MATERIAL SHOWN Start Marker
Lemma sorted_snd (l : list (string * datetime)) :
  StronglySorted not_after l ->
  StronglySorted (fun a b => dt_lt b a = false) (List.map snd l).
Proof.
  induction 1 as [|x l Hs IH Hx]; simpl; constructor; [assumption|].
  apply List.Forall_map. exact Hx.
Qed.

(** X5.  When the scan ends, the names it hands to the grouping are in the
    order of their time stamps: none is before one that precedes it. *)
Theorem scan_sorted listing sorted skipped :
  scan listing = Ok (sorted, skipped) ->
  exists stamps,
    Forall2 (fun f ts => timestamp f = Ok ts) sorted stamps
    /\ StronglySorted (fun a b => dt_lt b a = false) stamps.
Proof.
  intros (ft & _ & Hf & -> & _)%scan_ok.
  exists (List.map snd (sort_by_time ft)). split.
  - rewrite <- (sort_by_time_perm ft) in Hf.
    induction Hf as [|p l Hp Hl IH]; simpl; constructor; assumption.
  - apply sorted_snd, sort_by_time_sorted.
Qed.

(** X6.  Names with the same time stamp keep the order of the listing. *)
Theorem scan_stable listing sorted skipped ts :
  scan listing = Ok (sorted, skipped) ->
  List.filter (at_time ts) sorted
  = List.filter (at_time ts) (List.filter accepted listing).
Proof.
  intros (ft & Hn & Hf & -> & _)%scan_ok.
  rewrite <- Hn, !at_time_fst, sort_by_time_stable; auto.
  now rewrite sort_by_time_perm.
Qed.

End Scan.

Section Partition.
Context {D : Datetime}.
MATERIAL SHOWN End Marker
MATERIAL SHOWN Start Marker
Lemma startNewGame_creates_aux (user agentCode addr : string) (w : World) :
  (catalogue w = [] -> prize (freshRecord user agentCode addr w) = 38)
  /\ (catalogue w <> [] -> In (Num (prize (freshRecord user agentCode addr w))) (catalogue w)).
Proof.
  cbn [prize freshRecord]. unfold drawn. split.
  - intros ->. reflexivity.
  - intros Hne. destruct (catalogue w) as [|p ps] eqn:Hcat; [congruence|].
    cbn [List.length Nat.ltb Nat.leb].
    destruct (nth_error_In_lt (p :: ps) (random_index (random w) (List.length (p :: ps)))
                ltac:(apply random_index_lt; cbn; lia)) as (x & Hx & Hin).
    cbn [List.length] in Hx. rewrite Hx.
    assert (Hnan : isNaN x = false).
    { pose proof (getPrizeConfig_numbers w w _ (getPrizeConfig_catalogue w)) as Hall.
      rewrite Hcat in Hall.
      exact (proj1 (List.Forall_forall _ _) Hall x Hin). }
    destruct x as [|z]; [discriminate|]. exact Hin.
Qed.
MATERIAL SHOWN End Marker
MATERIAL SHOWN Start Marker
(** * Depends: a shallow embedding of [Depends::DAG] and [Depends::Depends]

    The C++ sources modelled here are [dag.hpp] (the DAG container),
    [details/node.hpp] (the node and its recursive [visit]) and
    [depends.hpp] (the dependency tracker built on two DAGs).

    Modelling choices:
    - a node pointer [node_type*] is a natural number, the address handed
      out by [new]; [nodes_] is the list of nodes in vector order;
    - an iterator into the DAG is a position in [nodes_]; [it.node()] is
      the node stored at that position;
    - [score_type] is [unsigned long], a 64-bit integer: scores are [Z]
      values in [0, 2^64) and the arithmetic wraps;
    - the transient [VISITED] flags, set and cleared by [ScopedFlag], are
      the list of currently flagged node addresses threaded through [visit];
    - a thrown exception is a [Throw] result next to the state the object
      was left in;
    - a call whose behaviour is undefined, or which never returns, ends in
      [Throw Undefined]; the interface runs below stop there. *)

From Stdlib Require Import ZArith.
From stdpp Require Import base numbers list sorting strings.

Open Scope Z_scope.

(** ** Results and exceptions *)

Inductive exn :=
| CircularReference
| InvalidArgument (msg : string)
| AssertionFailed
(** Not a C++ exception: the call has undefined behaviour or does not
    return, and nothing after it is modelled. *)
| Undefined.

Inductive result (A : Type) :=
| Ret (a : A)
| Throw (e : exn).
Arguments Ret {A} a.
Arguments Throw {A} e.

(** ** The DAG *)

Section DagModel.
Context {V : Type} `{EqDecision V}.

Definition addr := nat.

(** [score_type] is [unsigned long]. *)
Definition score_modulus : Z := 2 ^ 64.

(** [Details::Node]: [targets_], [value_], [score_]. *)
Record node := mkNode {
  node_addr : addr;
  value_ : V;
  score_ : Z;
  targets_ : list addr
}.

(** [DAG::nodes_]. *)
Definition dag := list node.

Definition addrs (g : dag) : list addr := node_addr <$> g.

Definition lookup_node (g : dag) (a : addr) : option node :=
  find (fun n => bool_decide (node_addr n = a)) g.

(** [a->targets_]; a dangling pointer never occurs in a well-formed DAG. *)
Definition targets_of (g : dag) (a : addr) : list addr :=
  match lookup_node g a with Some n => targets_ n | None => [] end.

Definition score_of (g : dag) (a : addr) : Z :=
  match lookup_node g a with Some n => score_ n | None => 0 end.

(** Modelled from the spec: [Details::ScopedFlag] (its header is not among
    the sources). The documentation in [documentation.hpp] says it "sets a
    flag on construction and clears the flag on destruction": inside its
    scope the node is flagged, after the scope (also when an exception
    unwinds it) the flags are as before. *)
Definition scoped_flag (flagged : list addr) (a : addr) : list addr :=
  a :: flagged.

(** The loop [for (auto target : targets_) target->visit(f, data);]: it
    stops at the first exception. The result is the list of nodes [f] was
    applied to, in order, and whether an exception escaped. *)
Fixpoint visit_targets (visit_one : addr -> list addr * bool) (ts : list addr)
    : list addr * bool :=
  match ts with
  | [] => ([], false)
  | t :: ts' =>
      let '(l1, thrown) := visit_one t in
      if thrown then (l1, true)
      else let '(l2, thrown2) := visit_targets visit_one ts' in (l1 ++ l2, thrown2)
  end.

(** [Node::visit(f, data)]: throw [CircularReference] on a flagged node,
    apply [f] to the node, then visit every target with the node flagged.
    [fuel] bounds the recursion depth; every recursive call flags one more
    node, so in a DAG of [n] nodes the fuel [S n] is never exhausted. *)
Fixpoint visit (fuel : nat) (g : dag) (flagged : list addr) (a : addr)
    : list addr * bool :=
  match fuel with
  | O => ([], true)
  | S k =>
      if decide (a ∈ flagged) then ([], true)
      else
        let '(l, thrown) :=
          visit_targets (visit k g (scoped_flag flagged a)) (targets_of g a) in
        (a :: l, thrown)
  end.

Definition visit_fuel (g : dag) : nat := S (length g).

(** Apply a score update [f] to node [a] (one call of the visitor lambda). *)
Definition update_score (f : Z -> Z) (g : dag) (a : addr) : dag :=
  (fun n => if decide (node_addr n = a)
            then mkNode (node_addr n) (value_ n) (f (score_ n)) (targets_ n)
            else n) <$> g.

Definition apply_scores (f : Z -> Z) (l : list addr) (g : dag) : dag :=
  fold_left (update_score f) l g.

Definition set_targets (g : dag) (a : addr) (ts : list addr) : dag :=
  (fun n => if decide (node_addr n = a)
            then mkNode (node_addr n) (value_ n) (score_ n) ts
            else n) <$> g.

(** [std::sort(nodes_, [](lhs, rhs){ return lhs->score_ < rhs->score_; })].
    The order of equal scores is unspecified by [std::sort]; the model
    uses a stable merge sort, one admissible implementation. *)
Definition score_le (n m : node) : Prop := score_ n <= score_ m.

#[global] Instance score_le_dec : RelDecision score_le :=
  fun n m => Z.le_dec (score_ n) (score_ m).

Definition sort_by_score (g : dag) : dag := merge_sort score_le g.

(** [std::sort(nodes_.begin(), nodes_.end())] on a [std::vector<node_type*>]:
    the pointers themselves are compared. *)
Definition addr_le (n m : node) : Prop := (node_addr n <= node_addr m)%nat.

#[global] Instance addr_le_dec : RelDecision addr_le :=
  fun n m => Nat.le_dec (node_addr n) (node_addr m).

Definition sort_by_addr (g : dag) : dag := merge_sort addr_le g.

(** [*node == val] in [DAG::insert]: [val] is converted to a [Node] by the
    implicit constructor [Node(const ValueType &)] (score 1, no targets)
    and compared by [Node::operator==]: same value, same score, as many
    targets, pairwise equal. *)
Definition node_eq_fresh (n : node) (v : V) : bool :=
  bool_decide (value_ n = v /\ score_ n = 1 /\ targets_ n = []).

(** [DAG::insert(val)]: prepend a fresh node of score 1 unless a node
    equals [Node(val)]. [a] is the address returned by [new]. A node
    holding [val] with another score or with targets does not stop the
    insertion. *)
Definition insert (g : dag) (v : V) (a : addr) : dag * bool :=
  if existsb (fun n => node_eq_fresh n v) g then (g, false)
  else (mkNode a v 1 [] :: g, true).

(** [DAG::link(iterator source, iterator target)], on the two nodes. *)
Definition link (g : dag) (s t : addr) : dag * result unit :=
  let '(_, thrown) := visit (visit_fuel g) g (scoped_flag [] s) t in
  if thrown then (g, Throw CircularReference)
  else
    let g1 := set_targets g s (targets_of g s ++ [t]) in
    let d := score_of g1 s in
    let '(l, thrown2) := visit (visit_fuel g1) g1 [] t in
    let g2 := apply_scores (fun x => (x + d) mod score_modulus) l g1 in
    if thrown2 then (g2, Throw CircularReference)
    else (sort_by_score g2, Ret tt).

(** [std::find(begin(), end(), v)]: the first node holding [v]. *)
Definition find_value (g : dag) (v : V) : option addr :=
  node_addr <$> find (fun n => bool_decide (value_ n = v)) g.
MATERIAL SHOWN End Marker
### [TASK BRIEF]
Search the data for the string "match" and copy every line where it appears.

### [ANSWER SPACE]
  match lookup_node g a with Some n => targets_ n | None => [] end.
  match lookup_node g a with Some n => score_ n | None => 0 end.
  match ts with
  match fuel with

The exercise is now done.